> WORK REQUEST
From the entries below, reproduce exactly the line containing "(** * American", the line containing "exist once the", and every line in between, with nothing added.

* * *

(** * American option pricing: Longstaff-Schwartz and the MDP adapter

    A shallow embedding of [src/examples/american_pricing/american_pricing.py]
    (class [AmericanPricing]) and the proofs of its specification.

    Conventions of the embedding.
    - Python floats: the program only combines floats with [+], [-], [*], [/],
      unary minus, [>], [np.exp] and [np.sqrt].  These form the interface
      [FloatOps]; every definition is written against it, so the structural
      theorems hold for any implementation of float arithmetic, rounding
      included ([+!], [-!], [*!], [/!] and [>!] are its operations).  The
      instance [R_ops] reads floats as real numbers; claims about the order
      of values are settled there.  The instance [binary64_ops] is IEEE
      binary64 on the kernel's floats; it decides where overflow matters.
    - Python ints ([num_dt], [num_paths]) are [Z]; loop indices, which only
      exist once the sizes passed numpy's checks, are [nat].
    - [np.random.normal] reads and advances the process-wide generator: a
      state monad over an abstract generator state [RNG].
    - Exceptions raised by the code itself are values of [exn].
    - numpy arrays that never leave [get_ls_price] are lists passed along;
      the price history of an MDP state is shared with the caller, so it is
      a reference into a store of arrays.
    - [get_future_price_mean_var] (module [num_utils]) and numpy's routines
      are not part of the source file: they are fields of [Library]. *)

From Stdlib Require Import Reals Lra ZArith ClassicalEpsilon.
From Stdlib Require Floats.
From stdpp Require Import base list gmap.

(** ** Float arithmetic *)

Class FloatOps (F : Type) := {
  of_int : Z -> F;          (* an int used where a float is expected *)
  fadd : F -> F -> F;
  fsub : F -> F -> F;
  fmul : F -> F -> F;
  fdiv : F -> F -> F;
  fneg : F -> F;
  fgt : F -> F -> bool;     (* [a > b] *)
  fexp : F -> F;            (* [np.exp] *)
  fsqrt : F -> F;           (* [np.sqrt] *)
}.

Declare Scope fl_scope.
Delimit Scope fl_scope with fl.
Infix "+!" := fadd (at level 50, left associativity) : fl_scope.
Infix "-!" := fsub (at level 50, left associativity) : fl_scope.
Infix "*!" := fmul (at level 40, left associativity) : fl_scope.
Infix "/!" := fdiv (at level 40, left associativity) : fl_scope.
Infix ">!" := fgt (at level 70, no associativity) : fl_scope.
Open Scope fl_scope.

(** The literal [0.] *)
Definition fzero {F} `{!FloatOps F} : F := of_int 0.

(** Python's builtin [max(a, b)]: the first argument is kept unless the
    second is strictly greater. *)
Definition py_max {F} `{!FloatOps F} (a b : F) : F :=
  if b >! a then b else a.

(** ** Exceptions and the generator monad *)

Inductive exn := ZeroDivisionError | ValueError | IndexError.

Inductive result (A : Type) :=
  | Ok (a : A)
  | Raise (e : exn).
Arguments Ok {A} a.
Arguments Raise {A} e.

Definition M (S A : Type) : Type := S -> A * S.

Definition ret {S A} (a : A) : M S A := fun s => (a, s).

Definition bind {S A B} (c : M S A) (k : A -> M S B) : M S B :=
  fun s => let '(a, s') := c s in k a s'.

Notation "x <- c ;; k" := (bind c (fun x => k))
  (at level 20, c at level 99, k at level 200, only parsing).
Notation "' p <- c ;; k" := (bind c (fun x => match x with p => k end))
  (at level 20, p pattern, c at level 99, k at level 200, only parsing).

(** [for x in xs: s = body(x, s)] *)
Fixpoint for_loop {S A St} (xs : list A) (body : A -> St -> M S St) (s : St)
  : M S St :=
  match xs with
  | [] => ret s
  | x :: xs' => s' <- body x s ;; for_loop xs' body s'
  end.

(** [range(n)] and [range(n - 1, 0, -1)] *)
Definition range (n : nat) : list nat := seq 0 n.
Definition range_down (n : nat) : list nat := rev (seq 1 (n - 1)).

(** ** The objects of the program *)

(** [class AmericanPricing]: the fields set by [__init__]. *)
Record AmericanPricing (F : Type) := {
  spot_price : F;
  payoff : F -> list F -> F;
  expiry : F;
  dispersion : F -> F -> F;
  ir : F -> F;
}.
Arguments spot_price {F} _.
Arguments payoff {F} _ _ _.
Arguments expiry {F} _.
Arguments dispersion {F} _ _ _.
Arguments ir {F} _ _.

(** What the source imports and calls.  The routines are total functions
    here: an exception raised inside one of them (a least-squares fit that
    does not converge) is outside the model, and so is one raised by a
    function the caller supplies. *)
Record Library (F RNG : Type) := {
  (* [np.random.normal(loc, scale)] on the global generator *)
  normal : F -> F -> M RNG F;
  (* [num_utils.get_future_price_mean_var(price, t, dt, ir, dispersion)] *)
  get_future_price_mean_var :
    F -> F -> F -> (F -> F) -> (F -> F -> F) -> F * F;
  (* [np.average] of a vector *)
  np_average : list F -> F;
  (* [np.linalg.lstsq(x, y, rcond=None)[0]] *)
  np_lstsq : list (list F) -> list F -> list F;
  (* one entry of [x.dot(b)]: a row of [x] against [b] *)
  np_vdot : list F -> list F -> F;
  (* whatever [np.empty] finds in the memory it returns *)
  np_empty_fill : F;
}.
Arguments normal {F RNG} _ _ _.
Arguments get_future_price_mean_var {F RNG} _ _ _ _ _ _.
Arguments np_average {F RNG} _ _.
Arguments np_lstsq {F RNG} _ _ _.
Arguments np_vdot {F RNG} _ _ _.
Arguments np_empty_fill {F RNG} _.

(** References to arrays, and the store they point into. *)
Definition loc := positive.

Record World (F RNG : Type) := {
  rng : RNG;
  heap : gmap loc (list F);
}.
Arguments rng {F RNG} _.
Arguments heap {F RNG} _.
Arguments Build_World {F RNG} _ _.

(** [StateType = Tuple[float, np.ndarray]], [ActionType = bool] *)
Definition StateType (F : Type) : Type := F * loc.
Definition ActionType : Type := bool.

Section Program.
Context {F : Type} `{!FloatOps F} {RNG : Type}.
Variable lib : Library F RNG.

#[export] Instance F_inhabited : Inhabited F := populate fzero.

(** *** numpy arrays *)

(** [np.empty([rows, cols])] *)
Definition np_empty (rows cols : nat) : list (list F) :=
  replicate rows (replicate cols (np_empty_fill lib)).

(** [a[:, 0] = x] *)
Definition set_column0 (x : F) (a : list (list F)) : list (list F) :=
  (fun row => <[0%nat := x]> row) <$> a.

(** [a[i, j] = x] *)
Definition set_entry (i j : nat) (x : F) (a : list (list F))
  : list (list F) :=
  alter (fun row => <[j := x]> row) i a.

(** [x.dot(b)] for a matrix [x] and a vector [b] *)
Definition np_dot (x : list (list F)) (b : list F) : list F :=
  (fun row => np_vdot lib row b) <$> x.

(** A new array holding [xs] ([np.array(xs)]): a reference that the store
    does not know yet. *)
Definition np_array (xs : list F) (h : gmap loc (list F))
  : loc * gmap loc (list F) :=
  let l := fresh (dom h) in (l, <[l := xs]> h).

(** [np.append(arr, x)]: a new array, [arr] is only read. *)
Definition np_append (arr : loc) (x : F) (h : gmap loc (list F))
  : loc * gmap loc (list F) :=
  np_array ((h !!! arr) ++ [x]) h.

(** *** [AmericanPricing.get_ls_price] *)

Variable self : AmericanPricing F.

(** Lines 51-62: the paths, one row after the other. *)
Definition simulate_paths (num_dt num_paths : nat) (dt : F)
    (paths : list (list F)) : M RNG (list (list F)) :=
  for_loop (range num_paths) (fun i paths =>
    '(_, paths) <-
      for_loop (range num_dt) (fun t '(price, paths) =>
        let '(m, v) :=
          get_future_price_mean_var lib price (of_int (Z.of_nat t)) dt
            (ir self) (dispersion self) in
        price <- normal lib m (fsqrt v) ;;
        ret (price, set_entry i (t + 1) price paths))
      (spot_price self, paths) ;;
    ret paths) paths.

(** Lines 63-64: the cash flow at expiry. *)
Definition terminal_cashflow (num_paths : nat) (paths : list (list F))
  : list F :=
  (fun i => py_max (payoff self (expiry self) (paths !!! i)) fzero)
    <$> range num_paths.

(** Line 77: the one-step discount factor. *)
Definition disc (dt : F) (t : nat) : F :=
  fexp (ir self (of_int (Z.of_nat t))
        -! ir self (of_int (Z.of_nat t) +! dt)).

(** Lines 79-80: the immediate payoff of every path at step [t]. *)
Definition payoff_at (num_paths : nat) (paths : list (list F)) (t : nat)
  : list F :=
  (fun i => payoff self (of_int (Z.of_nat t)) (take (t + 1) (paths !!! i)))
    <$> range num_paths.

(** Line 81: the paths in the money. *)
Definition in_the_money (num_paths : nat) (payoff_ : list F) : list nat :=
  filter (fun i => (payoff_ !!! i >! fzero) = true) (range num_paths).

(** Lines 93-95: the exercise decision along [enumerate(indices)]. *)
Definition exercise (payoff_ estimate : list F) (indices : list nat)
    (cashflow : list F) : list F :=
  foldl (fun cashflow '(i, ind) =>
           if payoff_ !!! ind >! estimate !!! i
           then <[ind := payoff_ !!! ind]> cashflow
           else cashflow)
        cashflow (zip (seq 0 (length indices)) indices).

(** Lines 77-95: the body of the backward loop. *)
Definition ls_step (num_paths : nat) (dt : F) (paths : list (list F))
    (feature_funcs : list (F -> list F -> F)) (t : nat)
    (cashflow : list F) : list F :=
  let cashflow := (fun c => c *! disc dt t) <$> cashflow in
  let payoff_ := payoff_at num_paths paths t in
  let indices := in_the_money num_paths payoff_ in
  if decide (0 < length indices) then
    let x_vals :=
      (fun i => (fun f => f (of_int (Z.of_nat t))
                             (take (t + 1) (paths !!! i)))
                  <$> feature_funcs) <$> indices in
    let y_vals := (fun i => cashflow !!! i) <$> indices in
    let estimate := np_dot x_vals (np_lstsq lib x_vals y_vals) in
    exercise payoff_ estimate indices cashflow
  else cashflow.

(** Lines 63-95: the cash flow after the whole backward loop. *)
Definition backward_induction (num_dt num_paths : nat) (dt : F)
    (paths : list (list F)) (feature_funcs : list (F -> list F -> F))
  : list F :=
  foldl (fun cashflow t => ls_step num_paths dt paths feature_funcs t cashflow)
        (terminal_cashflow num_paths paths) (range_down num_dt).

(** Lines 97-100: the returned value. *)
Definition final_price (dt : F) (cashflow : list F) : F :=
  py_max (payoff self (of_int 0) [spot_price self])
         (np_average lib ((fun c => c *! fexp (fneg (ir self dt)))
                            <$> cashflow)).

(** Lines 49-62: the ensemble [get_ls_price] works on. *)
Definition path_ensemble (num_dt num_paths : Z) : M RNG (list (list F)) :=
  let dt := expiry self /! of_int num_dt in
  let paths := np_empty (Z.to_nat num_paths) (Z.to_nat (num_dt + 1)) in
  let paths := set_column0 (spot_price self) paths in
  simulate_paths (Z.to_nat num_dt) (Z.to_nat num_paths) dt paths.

* * *

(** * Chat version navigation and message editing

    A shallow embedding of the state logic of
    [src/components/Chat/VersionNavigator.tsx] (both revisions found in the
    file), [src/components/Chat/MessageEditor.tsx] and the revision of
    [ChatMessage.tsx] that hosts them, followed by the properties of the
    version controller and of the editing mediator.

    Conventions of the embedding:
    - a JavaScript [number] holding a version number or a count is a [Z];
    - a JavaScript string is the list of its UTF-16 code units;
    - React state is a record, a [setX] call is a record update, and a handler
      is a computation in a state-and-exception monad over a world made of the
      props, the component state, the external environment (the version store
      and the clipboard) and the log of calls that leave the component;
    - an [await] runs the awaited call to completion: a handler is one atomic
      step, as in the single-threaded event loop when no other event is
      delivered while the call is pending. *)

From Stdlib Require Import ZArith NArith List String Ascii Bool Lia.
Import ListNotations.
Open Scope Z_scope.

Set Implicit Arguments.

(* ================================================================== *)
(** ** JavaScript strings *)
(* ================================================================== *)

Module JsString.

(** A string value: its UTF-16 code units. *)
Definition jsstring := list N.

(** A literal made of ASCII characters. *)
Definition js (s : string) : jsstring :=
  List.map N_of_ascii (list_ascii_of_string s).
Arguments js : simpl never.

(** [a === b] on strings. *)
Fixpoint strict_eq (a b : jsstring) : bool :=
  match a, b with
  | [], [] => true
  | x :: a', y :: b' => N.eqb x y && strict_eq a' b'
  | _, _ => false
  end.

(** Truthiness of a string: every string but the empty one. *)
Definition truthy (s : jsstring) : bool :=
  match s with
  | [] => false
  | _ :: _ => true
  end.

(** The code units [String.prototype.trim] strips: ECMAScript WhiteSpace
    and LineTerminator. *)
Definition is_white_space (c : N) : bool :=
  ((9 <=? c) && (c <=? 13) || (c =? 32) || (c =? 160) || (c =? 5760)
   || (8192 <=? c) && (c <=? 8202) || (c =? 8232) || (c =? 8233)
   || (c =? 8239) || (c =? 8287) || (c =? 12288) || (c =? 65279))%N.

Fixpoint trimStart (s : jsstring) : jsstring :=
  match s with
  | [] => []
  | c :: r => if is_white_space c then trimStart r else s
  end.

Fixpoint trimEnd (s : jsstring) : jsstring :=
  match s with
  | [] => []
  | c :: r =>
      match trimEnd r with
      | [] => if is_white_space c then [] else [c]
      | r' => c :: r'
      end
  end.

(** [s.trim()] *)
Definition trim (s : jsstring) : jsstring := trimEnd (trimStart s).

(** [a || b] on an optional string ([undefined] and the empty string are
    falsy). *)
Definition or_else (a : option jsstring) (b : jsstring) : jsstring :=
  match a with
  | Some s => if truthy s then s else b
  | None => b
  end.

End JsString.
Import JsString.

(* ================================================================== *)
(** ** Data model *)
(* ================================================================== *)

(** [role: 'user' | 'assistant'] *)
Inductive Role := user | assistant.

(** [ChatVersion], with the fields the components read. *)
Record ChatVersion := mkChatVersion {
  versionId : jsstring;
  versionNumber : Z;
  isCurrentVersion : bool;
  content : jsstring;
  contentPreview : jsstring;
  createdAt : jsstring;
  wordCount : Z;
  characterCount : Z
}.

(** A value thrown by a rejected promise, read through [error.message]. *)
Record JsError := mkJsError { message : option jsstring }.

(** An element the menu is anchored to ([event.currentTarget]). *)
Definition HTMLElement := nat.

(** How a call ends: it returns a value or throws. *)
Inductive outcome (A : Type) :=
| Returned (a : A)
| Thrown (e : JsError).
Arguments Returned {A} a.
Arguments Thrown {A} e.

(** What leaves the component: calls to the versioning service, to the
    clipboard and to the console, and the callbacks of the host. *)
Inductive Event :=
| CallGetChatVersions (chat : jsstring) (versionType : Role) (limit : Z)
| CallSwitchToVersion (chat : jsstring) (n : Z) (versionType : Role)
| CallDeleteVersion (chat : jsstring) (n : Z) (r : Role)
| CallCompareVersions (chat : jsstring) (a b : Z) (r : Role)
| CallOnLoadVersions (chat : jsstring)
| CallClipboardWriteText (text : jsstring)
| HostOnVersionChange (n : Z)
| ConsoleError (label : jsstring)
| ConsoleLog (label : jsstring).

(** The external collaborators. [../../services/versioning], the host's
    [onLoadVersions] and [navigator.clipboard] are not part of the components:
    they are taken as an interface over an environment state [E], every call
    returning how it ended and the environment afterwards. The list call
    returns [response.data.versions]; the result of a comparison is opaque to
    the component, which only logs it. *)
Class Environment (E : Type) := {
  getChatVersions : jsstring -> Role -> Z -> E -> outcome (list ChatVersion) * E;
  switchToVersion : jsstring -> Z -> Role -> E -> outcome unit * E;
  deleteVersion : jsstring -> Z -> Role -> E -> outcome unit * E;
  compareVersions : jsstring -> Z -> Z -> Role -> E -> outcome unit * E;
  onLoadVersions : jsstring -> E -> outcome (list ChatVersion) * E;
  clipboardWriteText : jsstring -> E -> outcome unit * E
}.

* * *

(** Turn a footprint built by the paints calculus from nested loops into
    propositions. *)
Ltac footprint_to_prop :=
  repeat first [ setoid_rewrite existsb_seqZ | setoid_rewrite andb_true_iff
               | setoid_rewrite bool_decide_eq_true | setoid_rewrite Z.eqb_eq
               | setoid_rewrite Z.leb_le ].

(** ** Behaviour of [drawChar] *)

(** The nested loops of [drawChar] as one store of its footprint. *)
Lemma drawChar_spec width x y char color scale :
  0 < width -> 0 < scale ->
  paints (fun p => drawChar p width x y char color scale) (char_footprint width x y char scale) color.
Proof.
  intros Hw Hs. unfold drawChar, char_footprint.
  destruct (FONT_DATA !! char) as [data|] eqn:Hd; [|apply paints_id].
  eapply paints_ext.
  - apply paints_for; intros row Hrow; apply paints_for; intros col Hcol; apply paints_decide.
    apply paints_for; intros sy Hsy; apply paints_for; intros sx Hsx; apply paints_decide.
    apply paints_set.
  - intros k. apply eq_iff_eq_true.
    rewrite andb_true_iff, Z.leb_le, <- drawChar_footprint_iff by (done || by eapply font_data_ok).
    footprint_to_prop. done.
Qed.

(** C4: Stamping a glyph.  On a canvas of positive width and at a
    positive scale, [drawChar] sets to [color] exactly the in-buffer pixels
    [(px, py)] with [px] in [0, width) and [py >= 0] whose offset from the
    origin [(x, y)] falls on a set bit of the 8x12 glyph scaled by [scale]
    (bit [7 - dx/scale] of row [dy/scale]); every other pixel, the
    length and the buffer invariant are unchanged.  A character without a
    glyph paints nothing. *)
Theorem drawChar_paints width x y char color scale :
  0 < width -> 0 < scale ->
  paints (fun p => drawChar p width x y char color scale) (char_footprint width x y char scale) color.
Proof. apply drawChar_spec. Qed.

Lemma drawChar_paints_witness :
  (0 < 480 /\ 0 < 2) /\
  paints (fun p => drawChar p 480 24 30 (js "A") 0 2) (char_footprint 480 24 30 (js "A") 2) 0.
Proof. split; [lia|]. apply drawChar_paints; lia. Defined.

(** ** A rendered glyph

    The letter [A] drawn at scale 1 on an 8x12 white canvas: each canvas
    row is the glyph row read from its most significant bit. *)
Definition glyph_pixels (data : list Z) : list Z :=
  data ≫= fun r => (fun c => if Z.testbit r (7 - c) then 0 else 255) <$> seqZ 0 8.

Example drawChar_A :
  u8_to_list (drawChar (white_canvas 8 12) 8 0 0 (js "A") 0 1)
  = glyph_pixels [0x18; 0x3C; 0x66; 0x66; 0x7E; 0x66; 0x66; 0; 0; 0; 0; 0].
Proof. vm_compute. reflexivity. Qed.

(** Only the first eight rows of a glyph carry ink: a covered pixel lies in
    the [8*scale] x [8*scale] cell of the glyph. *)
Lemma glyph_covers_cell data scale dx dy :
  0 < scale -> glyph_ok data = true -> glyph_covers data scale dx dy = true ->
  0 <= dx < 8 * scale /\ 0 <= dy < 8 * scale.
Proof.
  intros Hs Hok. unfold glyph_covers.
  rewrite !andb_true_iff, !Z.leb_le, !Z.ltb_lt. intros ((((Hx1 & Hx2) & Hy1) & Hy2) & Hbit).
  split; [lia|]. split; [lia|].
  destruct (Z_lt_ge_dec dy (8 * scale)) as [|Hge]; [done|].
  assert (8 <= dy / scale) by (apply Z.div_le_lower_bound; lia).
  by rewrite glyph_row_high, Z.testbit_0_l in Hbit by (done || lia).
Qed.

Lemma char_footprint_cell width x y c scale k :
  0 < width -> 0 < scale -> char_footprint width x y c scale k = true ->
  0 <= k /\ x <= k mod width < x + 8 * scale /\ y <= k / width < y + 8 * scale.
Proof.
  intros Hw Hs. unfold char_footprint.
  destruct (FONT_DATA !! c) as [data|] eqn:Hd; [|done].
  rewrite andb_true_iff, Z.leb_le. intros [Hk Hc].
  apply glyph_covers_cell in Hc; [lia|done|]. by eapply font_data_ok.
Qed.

* * *

> YOUR RESPONSE
(** * American option pricing: Longstaff-Schwartz and the MDP adapter

    A shallow embedding of [src/examples/american_pricing/american_pricing.py]
    (class [AmericanPricing]) and the proofs of its specification.

    Conventions of the embedding.
    - Python floats: the program only combines floats with [+], [-], [*], [/],
      unary minus, [>], [np.exp] and [np.sqrt].  These form the interface
      [FloatOps]; every definition is written against it, so the structural
      theorems hold for any implementation of float arithmetic, rounding
      included ([+!], [-!], [*!], [/!] and [>!] are its operations).  The
      instance [R_ops] reads floats as real numbers; claims about the order
      of values are settled there.  The instance [binary64_ops] is IEEE
      binary64 on the kernel's floats; it decides where overflow matters.
    - Python ints ([num_dt], [num_paths]) are [Z]; loop indices, which only
      exist once the sizes passed numpy's checks, are [nat].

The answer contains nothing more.